*** Opening of Records for the task ***

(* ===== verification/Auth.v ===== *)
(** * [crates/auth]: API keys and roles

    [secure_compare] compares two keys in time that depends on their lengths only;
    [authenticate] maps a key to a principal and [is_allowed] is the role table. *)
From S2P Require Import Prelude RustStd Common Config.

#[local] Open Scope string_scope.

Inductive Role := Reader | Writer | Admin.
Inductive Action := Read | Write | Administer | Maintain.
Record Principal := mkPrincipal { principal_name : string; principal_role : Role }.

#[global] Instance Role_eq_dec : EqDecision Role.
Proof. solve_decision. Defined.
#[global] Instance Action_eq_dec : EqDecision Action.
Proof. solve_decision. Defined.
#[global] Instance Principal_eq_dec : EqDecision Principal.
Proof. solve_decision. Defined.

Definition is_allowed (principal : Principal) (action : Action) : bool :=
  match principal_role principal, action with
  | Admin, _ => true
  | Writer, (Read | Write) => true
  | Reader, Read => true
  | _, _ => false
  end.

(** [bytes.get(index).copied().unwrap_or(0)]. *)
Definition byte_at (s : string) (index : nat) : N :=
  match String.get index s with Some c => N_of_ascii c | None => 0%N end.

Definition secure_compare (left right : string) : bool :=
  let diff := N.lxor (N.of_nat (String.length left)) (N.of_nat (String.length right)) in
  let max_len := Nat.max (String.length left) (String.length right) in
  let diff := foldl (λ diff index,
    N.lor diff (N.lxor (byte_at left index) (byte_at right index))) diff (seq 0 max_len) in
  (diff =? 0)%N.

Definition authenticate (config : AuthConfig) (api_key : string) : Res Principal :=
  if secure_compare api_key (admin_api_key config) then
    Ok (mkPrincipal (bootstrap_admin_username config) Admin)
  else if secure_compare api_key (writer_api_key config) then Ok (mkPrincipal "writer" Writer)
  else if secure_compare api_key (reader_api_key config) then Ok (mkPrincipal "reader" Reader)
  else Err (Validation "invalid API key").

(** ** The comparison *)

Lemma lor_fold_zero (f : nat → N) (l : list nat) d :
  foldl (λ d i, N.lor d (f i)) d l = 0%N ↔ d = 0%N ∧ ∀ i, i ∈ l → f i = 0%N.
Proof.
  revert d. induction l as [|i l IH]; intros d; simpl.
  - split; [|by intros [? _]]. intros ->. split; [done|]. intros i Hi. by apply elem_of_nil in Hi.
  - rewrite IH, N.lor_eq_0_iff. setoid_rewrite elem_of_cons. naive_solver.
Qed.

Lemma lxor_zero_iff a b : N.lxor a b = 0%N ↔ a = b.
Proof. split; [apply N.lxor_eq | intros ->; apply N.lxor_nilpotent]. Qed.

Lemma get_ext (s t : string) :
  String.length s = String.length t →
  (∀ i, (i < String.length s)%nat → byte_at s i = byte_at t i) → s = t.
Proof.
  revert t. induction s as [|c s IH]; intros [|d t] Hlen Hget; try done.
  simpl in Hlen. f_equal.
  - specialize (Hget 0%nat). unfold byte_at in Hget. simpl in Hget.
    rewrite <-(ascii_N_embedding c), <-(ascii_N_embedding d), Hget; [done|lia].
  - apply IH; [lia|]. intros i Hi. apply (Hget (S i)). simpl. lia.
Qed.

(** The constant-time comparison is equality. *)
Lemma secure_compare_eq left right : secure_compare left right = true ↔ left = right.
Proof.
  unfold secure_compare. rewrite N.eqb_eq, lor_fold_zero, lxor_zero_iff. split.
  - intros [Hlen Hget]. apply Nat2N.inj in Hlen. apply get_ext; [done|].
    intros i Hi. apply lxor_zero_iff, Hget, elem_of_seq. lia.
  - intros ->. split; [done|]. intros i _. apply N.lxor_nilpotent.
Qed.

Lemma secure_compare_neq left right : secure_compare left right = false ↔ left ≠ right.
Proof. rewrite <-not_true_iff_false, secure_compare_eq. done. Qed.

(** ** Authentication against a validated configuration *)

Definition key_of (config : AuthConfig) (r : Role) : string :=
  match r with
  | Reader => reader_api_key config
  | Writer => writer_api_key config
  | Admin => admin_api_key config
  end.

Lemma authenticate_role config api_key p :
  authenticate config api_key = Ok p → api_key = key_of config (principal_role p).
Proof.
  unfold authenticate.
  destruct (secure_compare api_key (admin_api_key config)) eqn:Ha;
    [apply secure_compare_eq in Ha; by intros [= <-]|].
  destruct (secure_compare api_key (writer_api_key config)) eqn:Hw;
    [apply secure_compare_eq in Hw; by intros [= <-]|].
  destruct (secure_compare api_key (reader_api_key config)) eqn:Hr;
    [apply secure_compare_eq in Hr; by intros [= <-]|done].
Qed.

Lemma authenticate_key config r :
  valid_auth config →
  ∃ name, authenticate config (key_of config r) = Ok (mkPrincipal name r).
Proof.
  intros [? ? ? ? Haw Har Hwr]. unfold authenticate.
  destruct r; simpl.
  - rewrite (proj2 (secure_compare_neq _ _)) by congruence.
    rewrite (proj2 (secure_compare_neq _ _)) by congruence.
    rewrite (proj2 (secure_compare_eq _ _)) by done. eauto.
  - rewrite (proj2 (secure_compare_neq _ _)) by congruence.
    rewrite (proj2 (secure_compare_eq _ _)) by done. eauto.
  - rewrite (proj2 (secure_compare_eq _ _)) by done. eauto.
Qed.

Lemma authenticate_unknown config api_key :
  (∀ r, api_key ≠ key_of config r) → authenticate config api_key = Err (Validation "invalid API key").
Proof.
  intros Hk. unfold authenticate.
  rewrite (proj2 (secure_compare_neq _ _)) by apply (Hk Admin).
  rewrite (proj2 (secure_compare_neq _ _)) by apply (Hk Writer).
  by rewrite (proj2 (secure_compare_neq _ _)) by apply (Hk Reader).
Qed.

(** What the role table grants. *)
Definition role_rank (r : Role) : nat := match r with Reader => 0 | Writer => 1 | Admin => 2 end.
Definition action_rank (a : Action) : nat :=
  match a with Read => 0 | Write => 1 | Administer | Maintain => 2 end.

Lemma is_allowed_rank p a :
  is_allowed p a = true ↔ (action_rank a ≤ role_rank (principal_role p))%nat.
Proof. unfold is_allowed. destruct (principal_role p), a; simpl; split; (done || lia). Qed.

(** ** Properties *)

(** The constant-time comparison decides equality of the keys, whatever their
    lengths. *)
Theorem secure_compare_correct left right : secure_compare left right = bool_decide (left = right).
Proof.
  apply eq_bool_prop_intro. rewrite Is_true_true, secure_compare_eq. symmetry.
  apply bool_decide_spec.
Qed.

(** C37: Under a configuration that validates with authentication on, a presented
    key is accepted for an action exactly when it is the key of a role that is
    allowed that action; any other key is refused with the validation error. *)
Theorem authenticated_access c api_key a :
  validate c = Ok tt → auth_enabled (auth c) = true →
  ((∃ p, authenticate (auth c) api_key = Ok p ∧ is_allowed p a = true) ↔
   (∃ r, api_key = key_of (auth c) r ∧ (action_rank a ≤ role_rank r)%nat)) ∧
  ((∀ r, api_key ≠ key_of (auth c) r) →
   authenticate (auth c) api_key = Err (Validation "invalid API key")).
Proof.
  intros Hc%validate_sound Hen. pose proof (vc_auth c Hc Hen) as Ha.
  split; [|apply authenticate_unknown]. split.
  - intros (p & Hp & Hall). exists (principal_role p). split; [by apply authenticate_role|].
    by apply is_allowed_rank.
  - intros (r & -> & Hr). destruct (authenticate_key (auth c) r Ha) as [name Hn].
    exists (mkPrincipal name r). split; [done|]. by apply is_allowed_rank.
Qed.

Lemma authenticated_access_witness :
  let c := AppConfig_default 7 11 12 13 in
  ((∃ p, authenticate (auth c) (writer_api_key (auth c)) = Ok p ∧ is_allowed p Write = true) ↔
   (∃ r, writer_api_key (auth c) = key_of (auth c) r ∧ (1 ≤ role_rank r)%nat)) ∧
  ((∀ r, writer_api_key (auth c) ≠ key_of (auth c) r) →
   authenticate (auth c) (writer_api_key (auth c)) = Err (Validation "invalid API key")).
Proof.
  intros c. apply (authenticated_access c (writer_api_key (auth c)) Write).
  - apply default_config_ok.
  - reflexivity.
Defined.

*** Close of Records for the task ***

> [Problem description] Starting at the line that has "exists (mkPrincipal name" in the records above, restate word for word every line until the one that has "let c := AppConfig_default 7 11 12 13 in", and include that one as well.

> [Answer below]
    exists (mkPrincipal name r). split; [done|]. by apply is_allowed_rank.
Qed.

Lemma authenticated_access_witness :
  let c := AppConfig_default 7 11 12 13 in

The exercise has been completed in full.